To understand the combined roles of Al and V in the dissolution-passivation mechanism of the ternary T A₆ V alloy in hydrochloric acid, the roles of Al and V were investigated separately in Ti-Al and Ti-V binary alloys. The study was based on: (1) the analysis of stationary polarization curves, according to a model previously established for Ti dissolution; (2) the interpretation of corrosion morphology; and (3) the identification by x-ray diffraction of the products formed at the electrode. It was evidenced that the primary role of V and Al, as alloying elements in the active dissolution of titanium, is to modify the potential range at which Ti H₂ forms. The outstanding influence of hydride on the dissolution kinetics has already been established.
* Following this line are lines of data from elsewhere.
(* ===== verification/ModeInfoProof.v ===== *)
(** * Mode infos survive

    Round trips of the parts of a mode info, the promise of the key frame's block coder, and
    with it the tile of a key frame: partitions and mode infos together. *)

From stdpp Require Import sorting.
From S2P Require Import Prelude CodecTypes BitChannel EntCoder RangeSpec Cdf EntEncProof EntDecProof EntRoundTrip SymbolIO SyntaxIO TileSafety TxCommon Tile TxbContext DefaultCdfs FrameContext TxType PaletteColors Partition PartitionTree PartitionProof PartitionSafety ModeInfo.

#[local] Open Scope Z_scope.
#[local] Arguments Z.of_nat : simpl never.
#[local] Arguments Z.mul : simpl never.

(** ** Segment ids *)

Lemma neg_interleave_ok x ref max : 0 <= x < max -> 0 <= ref < max ->
  0 <= av1_neg_interleave x ref max < max /\ av1_neg_deinterleave (av1_neg_interleave x ref max) ref max = x.
Proof.
  intros Hx Hr. assert (exists y, av1_neg_interleave x ref max = y) as [y Ey] by eauto. rewrite Ey.
  unfold av1_neg_interleave in Ey. unfold av1_neg_deinterleave.
  rewrite !Z.shiftl_mul_pow2 in Ey by lia. rewrite !Z.shiftr_div_pow2 by lia.
  assert (Z.land y 1 = y mod 2) as El by (change 1 with (Z.ones 1); by rewrite Z.land_ones). rewrite El. change (2 ^ 1) with 2 in *.
  destruct (Z.eqb_spec ref 0), (Z.leb_spec (max - 1) ref), (Z.ltb_spec (2 * ref) max);
    repeat match type of Ey with
    | context [?a <=? ?b] => destruct (Z.leb_spec a b)
    | context [?a <? ?b] => destruct (Z.ltb_spec a b)
    end;
    repeat match goal with
    | |- context [?a <=? ?b] => destruct (Z.leb_spec a b)
    | |- context [?a =? ?b] => destruct (Z.eqb_spec a b)
    end; cbn [negb]; Z.to_euclidean_division_equations; lia.
Qed.

(** Segment ids survive their mapping around the predicted id: [av1_neg_interleave] sends
    the ids below [max] to numbers below [max], the predicted one to 0, and
    [av1_neg_deinterleave] inverts it. *)
Theorem neg_interleave_roundtrip x ref max : 0 <= x < max -> 0 <= ref < max ->
  0 <= av1_neg_interleave x ref max < max /\
  av1_neg_deinterleave (av1_neg_interleave x ref max) ref max = x /\
  av1_neg_interleave ref ref max = 0.
Proof.
  intros Hx Hr. destruct (neg_interleave_ok x ref max Hx Hr) as [? ?]. split; [done |]. split; [done |].
  unfold av1_neg_interleave. rewrite Z.sub_diag. destruct (Z.eqb_spec ref 0); [done |].
  destruct (Z.leb_spec (max - 1) ref); [lia |]. change (Z.abs 0) with 0. change (0 <? 0) with false.
  destruct (2 * ref <? max); [destruct (Z.leb_spec 0 ref) | destruct (Z.ltb_spec 0 (max - ref))]; (reflexivity || lia).
Qed.

(** ** The parts of a mode info *)

Section Parts.
Context (al : allocator) (Hal : grants_all al) (adaptive : bool) (P : kf_params).

#[local] Abbreviation transfers := (transfers al adaptive).

(** A block that sends changes of the quantizer. *)
Definition sends_delta (s : block_site intra_info) (bsize : BLOCK_SIZE) (skip : bool) : bool :=
  (negb (bool_decide (bsize = kp_sb_size P)) || negb skip) && sb_upper_left P s.

Lemma transfers_large a : 3 <= a <= 512 ->
  transfers 11 (_ ← w_literal al (get_msb (a - 1) - 1) 3; w_literal al (a - (Z.shiftl 1 (get_msb (a - 1)) + 1)) (get_msb (a - 1)))
    (rem_bits ← r_literal 3; v ← r_literal (rem_bits + 1); mret (v + (Z.shiftl 1 (rem_bits + 1) + 1))) tt a.
Proof.
  intros Ha. unfold get_msb. set (k := Z.log2 (a - 1)). assert (1 <= k <= 8) as Hk.
  { split; [apply Z.log2_le_pow2; lia |]. unfold k. assert (Z.log2 (a - 1) < 9); [apply Z.log2_lt_pow2; lia | lia]. }
  pose proof (Z.log2_spec (a - 1) ltac:(lia)) as [Hlo Hhi]. fold k in Hlo, Hhi. rewrite Z.pow_succ_r in Hhi by lia.
  apply (transfers_le al adaptive (3 + k)); [lia |].
  eapply transfers_bind; [apply transfers_literal; [done | lia |]; change (2 ^ 3) with 8; lia |]. cbv beta.
  replace (k - 1 + 1) with k by lia. rewrite Z.shiftl_1_l.
  eapply transfers_post; [apply transfers_literal; [done | lia | lia] |]. intros q. cbv beta. f_equal. by replace (a - (2 ^ k + 1) + (2 ^ k + 1)) with a by lia.
Qed.

Lemma transfers_delta k delta s bsize skip : in_layout k = true -> alphabet k = 4 -> Z.abs delta <= 512 -> sends_delta s bsize skip = true ->
  transfers 13 (write_delta al k 3 delta) (read_delta P k 3 s bsize skip) tt delta.
Proof.
  intros Hk Hn Hd Hs. unfold read_delta, write_delta. fold (sends_delta s bsize skip). rewrite Hs.
  set (a := if delta <? 0 then - delta else delta).
  assert (a = Z.abs delta) as Ea by (unfold a; destruct (Z.ltb_spec delta 0); lia).
  apply (transfers_le al adaptive (1 + (11 + 1))); [lia |].
  eapply transfers_bind; [apply transfers_symbol; [done | done | done | lia] |]. cbv beta.
  eapply (transfers_bind al adaptive 11 1 _ _ tt a).
  - destruct (Z.ltb_spec a 3).
    + rewrite (proj2 (Z.ltb_lt (Z.min a 3) 3)) by lia. rewrite Z.min_l by lia. cbn [negb]. apply (transfers_le al adaptive 0); [lia | apply transfers_ret].
    + rewrite (proj2 (Z.ltb_ge (Z.min a 3) 3)) by lia. cbn [negb]. apply transfers_large. lia.
  - cbv beta. destruct (Z.ltb_spec 0 a).
    + rewrite (proj2 (Z.eqb_neq a 0)) by lia. cbn [negb]. eapply transfers_post; [apply transfers_bit; done |].
      intros q. cbv beta. assert ((if negb (b2z (delta <? 0) =? 0) then - a else a) = delta) as -> by (destruct (Z.ltb_spec delta 0); cbn; lia). done.
    + assert (a = 0) as E0 by lia. rewrite E0. cbn [Z.eqb negb]. apply (transfers_le al adaptive 0); [lia |].
      eapply transfers_pre; [done |]. cbv beta. assert (delta = 0) as -> by lia. apply transfers_ret.
Qed.

(** ** Prediction modes *)

Lemma key_1 f i n : fc_dims f = [n] -> fc_coded f [i] = true -> 0 <= i < n -> in_layout (f, [i]) = true.
Proof.
  intros Hf Hc Hi. unfold in_layout, fc_layout. rewrite Hf, Hc. cbn [idx_in]. by rewrite (proj2 (Z.leb_le 0 i)), (proj2 (Z.ltb_lt i n)) by lia.
Qed.

Lemma key_2 f i j n m : fc_dims f = [n; m] -> fc_coded f [i; j] = true -> 0 <= i < n -> 0 <= j < m -> in_layout (f, [i; j]) = true.
Proof.
  intros Hf Hc Hi Hj. unfold in_layout, fc_layout. rewrite Hf, Hc. cbn [idx_in].
  by rewrite (proj2 (Z.leb_le 0 i)), (proj2 (Z.ltb_lt i n)), (proj2 (Z.leb_le 0 j)), (proj2 (Z.ltb_lt j m)) by lia.
Qed.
Vanadium completely impedes its formation, whereas aluminum shortens its existent potential range, but activates its formation. One consequence of these effects of Ti H₂ is that the three rate-determining reactions in active dissolution are inhibited by vanadium, whereas two are activated and the third inhibited by aluminum. In passive dissolution, the efficiency of the passivating layer is reduced by aluminum and increased by vanadium.